Autocar sister title What Car? tracks the market with its mystery-shopped Target Price data, and already this has made it clear that the focus for factory-ordered cars is on improving profitability by reducing margins for haggling. That’s expected to last for the bulk of this year.
It’s possible that stance will change as factories get back to full speed, however, especially if consumer demand remains low.

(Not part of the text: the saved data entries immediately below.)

(* ===== verification/BStringRefs.v ===== *)
(** * Reference counts and blocks of BString

    The invariant of the heap of string data for a list of references to it:
    every block counts its references, ends in a zero and caches no wrong hash;
    and how references are taken, dropped and blocks are made. *)

From S2P Require Import Prelude Machine CString Heap BString.

#[local] Abbreviation heap := (gmap addr data).
Implicit Types (h : heap) (R : list addr) (a b : addr) (n : data) (l : list Z).

(** ** The invariant *)

Definition bytes n : list Z := take (Z.to_nat (size n)) (buf n).

(** What a string object is to its user: whether it is null, and its bytes. *)
Definition text n : bool * list Z := (al n <? 0, bytes n).
Definition txt h a : option (bool * list Z) := text <$> h !! a.

Definition hash_ok n : Prop := hash n = -1 \/ hash n = hash_value (bytes n).

Record block_ok n : Prop := {
  block_size : 0 <= size n < 2 ^ 62;
  block_al : al n = size n + 1;
  block_buf : Z.of_nat (length (buf n)) = (size n / 8 + 1) * 8;
  block_zero : buf n !! Z.to_nat (size n) = Some 0;
  block_hash : hash_ok n;
}.

Definition static_ok h R a (alloc : Z) : Prop :=
  exists hv, h !! a = Some (mk_data (1 + cnt a R) 0 alloc hv (repeat 0 8)) /\ (hv = -1 \/ hv = 0).

Record wf h R : Prop := {
  wf_null : static_ok h R s_null (-1);
  wf_empty : static_ok h R s_zero 0;
  wf_block : forall a n, h !! a = Some n -> a <> s_null -> a <> s_zero -> block_ok n /\ refcnt n = cnt a R - 1 /\ 0 <= refcnt n;
  wf_live : forall a, a ∈ R -> is_Some (h !! a);
  wf_count : Z.of_nat (length R) < 2 ^ 62;
}.

Lemma wf_perm h R1 R2 : R1 ≡ₚ R2 -> wf h R1 -> wf h R2.
Proof.
  intros Hp [H1 H2 H3 H4 H5]. split; unfold static_ok; by setoid_rewrite <- Hp.
Qed.

Lemma statics_wf : wf statics [].
Proof.
  split; [by exists (-1); split; [|left]|by exists (-1); split; [|left]| |by intros a Ha; apply elem_of_nil in Ha|done].
  intros a n Ha H1 H2. unfold statics in Ha. rewrite lookup_insert_ne, lookup_singleton_ne in Ha by congruence. done.
Qed.

(** Every block is a live one or a static one. *)
Definition alive n : Prop := block_ok n \/ size n = 0 /\ (al n = -1 \/ al n = 0) /\ buf n = repeat 0 8 /\ hash_ok n.

Lemma wf_alive h R a n : wf h R -> h !! a = Some n -> alive n.
Proof.
  intros [[h1 [E1 G1]] [h2 [E2 G2]] H3 _ _] Ha. destruct (decide (a = s_null)) as [->|]; [|destruct (decide (a = s_zero)) as [->|]].
  - rewrite E1 in Ha. injection Ha as <-. right. split_and!; try done; by left.
  - rewrite E2 in Ha. injection Ha as <-. right. split_and!; try done; by right.
  - left. by apply (H3 a n).
Qed.

Lemma alive_size n : alive n -> 0 <= size n < 2 ^ 62 /\ Z.of_nat (length (bytes n)) = size n /\ size n <= Z.of_nat (length (buf n)) /\
  length (buf n) = Z.to_nat ((size n / 8 + 1) * 8) /\ -1 <= al n <= size n + 1.
Proof.
  unfold bytes. rewrite length_take. intros [[H1 H2 H3 H4 H5]|(H1 & H2 & H3 & H4)].
  - split_and!; try lia; divlia.
  - rewrite H3, H1 in *. simpl. split_and!; try lia; done.
Qed.

Lemma wf_refcnt h R a n : wf h R -> h !! a = Some n -> 0 <= refcnt n < 2 ^ 62 + 1.
Proof.
  intros [[h1 [E1 G1]] [h2 [E2 G2]] H3 _ Hc] Ha. pose proof (cnt_nonneg a R).
  destruct (decide (a = s_null)) as [->|]; [|destruct (decide (a = s_zero)) as [->|]].
  - rewrite E1 in Ha. injection Ha as <-. simpl. lia.
  - rewrite E2 in Ha. injection Ha as <-. simpl. lia.
  - destruct (H3 a n Ha) as (_ & -> & ?); [done|done|]. lia.
Qed.

(** Reading a part of the bytes. *)
Lemma alive_range n off len : alive n -> 0 <= off -> 0 <= len -> off + len <= size n ->
  mem_range (buf n) off len = Ret (take (Z.to_nat len) (drop (Z.to_nat off) (bytes n))).
Proof.
  intros Hn H1 H2 H3. destruct (alive_size n Hn) as (G1 & G2 & G3 & _). unfold mem_range.
  ztest. simpl orb. cbv iota. f_equal. unfold bytes. rewrite skipn_firstn_comm, take_take. f_equal. lia.
Qed.

Lemma alive_bytes n : alive n -> mem_range (buf n) 0 (size n) = Ret (bytes n).
Proof.
  intros Hn. destruct (alive_size n Hn) as (G1 & G2 & _). rewrite alive_range by (done || lia). rewrite drop_0. f_equal. apply take_ge. lia.
Qed.

(** ** Taking and dropping a reference *)

Ltac counts := unfold with_refcnt; cbn [cnt refcnt size al hash buf].

Lemma inc_ok h R a : wf h R -> is_Some (h !! a) -> Z.of_nat (S (length R)) < 2 ^ 62 ->
  exists h', inc h (Some a) = Ret h' /\ wf h' (a :: R) /\ forall b, txt h' b = txt h b.
Proof.
  intros Hwf [n Ha] Hlen. pose proof (wf_refcnt h R a n Hwf Ha) as Hr. unfold inc. rewrite (update_ok _ _ _ _ Ha).
  rewrite (swrap_id 64) by (done || unfold in_s; lia). eexists. split; [reflexivity|]. split.
  - destruct Hwf as [[h1 [E1 G1]] [h2 [E2 G2]] H3 H4 H5]. split.
    + destruct (decide (a = s_null)) as [->|Hn]; [exists h1|exists h1]; split; try done.
      * rewrite lookup_insert_eq. rewrite E1 in Ha. injection Ha as <-. counts. rewrite decide_True by done. do 2 f_equal. lia.
      * rewrite lookup_insert_ne by done. rewrite E1. counts. by rewrite decide_False.
    + destruct (decide (a = s_zero)) as [->|Hn]; [exists h2|exists h2]; split; try done.
      * rewrite lookup_insert_eq. rewrite E2 in Ha. injection Ha as <-. counts. rewrite decide_True by done. do 2 f_equal. lia.
      * rewrite lookup_insert_ne by done. rewrite E2. counts. by rewrite decide_False.
    + intros b m. destruct (decide (a = b)) as [->|Hab].
      * rewrite lookup_insert_eq. intros [= <-] Hb1 Hb2. destruct (H3 b n Ha Hb1 Hb2) as ([B1 B2 B3 B4 B5] & R1 & R2).
        cbn [cnt]. rewrite decide_True by done. split; [by split|]. simpl. lia.
      * rewrite lookup_insert_ne by done. intros Hm Hb1 Hb2. cbn [cnt]. rewrite decide_False by done. apply (H3 b m Hm Hb1 Hb2).
    + intros b. rewrite elem_of_cons. intros Hb. destruct (decide (a = b)) as [->|Hab]; [rewrite lookup_insert_eq; by eexists|].
      rewrite lookup_insert_ne by done. apply H4. by destruct Hb as [->|].
    + simpl. lia.
  - intros b. unfold txt. destruct (decide (a = b)) as [->|Hab]; [by rewrite lookup_insert_eq, Ha|by rewrite lookup_insert_ne].
Qed.

Lemma unref_ok h R a : wf h (a :: R) ->
  exists h', unrefDg h (Some a) = Ret h' /\ wf h' R /\ (forall b, b ∈ R -> txt h' b = txt h b).
Proof.
  intros Hwf. pose proof Hwf as [[h1 [E1 G1]] [h2 [E2 G2]] H3 H4 H5].
  destruct (H4 a) as [n Ha]; [apply elem_of_cons; auto|]. pose proof (wf_refcnt h _ a n Hwf Ha) as Hr.
  unfold unrefDg, decr. rewrite (load_ok _ _ _ Ha). cbn [mbind res_bind]. rewrite (update_ok _ _ _ _ Ha). cbn [mbind res_bind].
  rewrite (swrap_id 64) by (done || unfold in_s; lia). set (n' := with_refcnt n (refcnt n - 1)). simpl in H5.
  assert (forall b, txt (<[a := n']> h) b = txt h b) as Htxt.
  { intros b. unfold txt. destruct (decide (a = b)) as [->|Hab]; [by rewrite lookup_insert_eq, Ha|by rewrite lookup_insert_ne]. }
  assert (forall b alloc hv, h !! b = Some (mk_data (1 + cnt b (a :: R)) 0 alloc hv (repeat 0 8)) ->
    <[a := n']> h !! b = Some (mk_data (1 + cnt b R) 0 alloc hv (repeat 0 8))) as Hst.
  { intros b alloc hv Hb. destruct (decide (a = b)) as [->|Hab].
    - rewrite lookup_insert_eq. unfold n'. rewrite Hb in Ha. injection Ha as <-. counts.
      rewrite decide_True by done. do 2 f_equal. lia.
    - rewrite lookup_insert_ne, Hb by done. counts. by rewrite decide_False. }
  assert (forall b m, <[a := n']> h !! b = Some m -> b <> s_null -> b <> s_zero -> block_ok m /\ refcnt m = cnt b R - 1) as Hbl.
  { intros b m Hm Hb1 Hb2. destruct (decide (a = b)) as [->|Hab].
    - rewrite lookup_insert_eq in Hm. injection Hm as <-. destruct (H3 b n Ha Hb1 Hb2) as ([B1 B2 B3 B4 B5] & R1 & R2).
      cbn [cnt] in R1. rewrite decide_True in R1 by done. split; [by split|]. simpl. lia.
    - rewrite lookup_insert_ne in Hm by done. destruct (H3 b m Hm Hb1 Hb2) as (B & R1 & R2).
      cbn [cnt] in R1. rewrite decide_False in R1 by done. split; [done|lia]. }
  destruct (Z.leb_spec 0 (refcnt n - 1)) as [Hpos|Hneg]; simpl negb; cbv iota.
  - exists (<[a := n']> h). split_and!; [done| |by intros b _; apply Htxt]. split; [by exists h1; auto|by exists h2; auto| | |lia].
    + intros b m Hm Hb1 Hb2. destruct (Hbl b m Hm Hb1 Hb2) as [B1 B2]. split_and!; [done|done|].
      destruct (decide (a = b)) as [->|Hab]; [rewrite lookup_insert_eq in Hm; injection Hm as <-; simpl; lia|].
      rewrite lookup_insert_ne in Hm by done. by apply (H3 b m).
    + intros b Hb. destruct (decide (a = b)) as [->|Hab]; [rewrite lookup_insert_eq; by eexists|].
      rewrite lookup_insert_ne by done. apply H4. apply elem_of_cons. auto.
  - assert (a <> s_null) as Hn1 by (intros ->; rewrite E1 in Ha; injection Ha as <-; cbn [refcnt cnt] in Hneg; pose proof (cnt_nonneg s_null R); try rewrite decide_True in Hneg by done; lia).
    assert (a <> s_zero) as Hn2 by (intros ->; rewrite E2 in Ha; injection Ha as <-; cbn [refcnt cnt] in Hneg; pose proof (cnt_nonneg s_zero R); try rewrite decide_True in Hneg by done; lia).
    destruct (Hbl a n') as [[B1 B2 B3 B4 B5] Hc]; [apply lookup_insert_eq|done|done|].
    assert (a ∉ R) as HaR by (rewrite cnt_elem; cbn [refcnt with_refcnt] in Hc; subst n'; cbn [refcnt with_refcnt] in Hc; lia).
    unfold freeDg. rewrite (load_ok _ _ _ (lookup_insert_eq h a n')). cbn [mbind res_bind].
    destruct (Z.leb_spec (al n') 0); [lia|]. rewrite (free_ok _ _ _ (lookup_insert_eq h a n')).
    exists (delete a (<[a := n']> h)). split_and!; [done| |].
    + split; [exists h1; split; [by rewrite lookup_delete_ne; [apply Hst|]|done]|exists h2; split; [by rewrite lookup_delete_ne; [apply Hst|]|done]| | |lia].
      * intros b m Hm Hb1 Hb2. apply lookup_delete_Some in Hm as [Hab Hm]. destruct (Hbl b m Hm Hb1 Hb2) as [B C]. split_and!; [done|done|].
        rewrite lookup_insert_ne in Hm by done. by apply (H3 b m).
      * intros b Hb. assert (a <> b) by (by intros ->). rewrite lookup_delete_ne, lookup_insert_ne by done. apply H4. apply elem_of_cons. auto.
    + intros b Hb. assert (a <> b) by (by intros ->). rewrite <- Htxt. unfold txt. by rewrite lookup_delete_ne.
Qed.

(** ** New blocks *)

Lemma new_block_ok h R a n : wf h R -> h !! a = None -> block_ok n -> refcnt n = 0 -> Z.of_nat (S (length R)) < 2 ^ 62 ->
  wf (<[a := n]> h) (a :: R) /\ (forall b, b ∈ R -> txt (<[a := n]> h) b = txt h b) /\ txt (<[a := n]> h) a = Some (text n).
Proof.
  intros [[h1 [E1 G1]] [h2 [E2 G2]] H3 H4 H5] Ha Hb Hr Hlen.
  assert (a ∉ R) as HaR by (intros HR; destruct (H4 a HR); congruence).
  assert (cnt a R = 0) as Hc by (rewrite cnt_elem in HaR; pose proof (cnt_nonneg a R); lia).
  assert (a <> s_null) by congruence. assert (a <> s_zero) by congruence. split_and!.
  - split.
    + exists h1. rewrite lookup_insert_ne, E1 by done. counts. by rewrite decide_False.
    + exists h2. rewrite lookup_insert_ne, E2 by done. counts. by rewrite decide_False.
    + intros b m. destruct (decide (a = b)) as [->|Hab].
      * rewrite lookup_insert_eq. intros [= <-] _ _. counts. rewrite decide_True by done. split; [done|]. lia.
      * rewrite lookup_insert_ne by done. intros Hm Hb1 Hb2. counts. rewrite decide_False by done. by apply H3.
    + intros b. rewrite elem_of_cons. destruct (decide (a = b)) as [->|Hab]; [rewrite lookup_insert_eq; by eexists|].
      rewrite lookup_insert_ne by done. intros [->|Hb']; [done|by apply H4].
    + simpl. lia.
  - intros b Hb'. unfold txt. rewrite lookup_insert_ne; [done|]. by intros ->.
  - unfold txt. by rewrite lookup_insert_eq.
Qed.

At that point, the jostling typically begins, and the evidence from the last recession is that there will be bargains to be had, especially among premium brands, which fell out of favour in 2008 as buyers zeroed in on more cost-focused models from the mainstream.
Will sales of used cars boom?
When new car sales falter, used car sales usually boom, and we expect that to be particularly true for the next 12-18 months as economic shock sets in.
The trend will be driven not just by a desire among consumers to save money but also because there will be virtually no waiting times (new car orders with 12-week leads have roughly doubled as a result of factory closures) and because retailers will (initially, at least) be desperate to sell stock that has sat for two to three months, in theory losing value just because of its extending age.
Throw in the fact that most retailers these days have access to large stocks of high-quality cars, fed by lease cycles, and that the profits on these cars are sometimes greater than those on new cars, and you soon get a feel for the momentum that’s likely to build behind this market – and the lifeline that it could offer to retailers.
Will the value of classic cars and supercars tank?
For years now, people have talked about a bubble in the market, yet it has never significantly burst. Now might well be that time.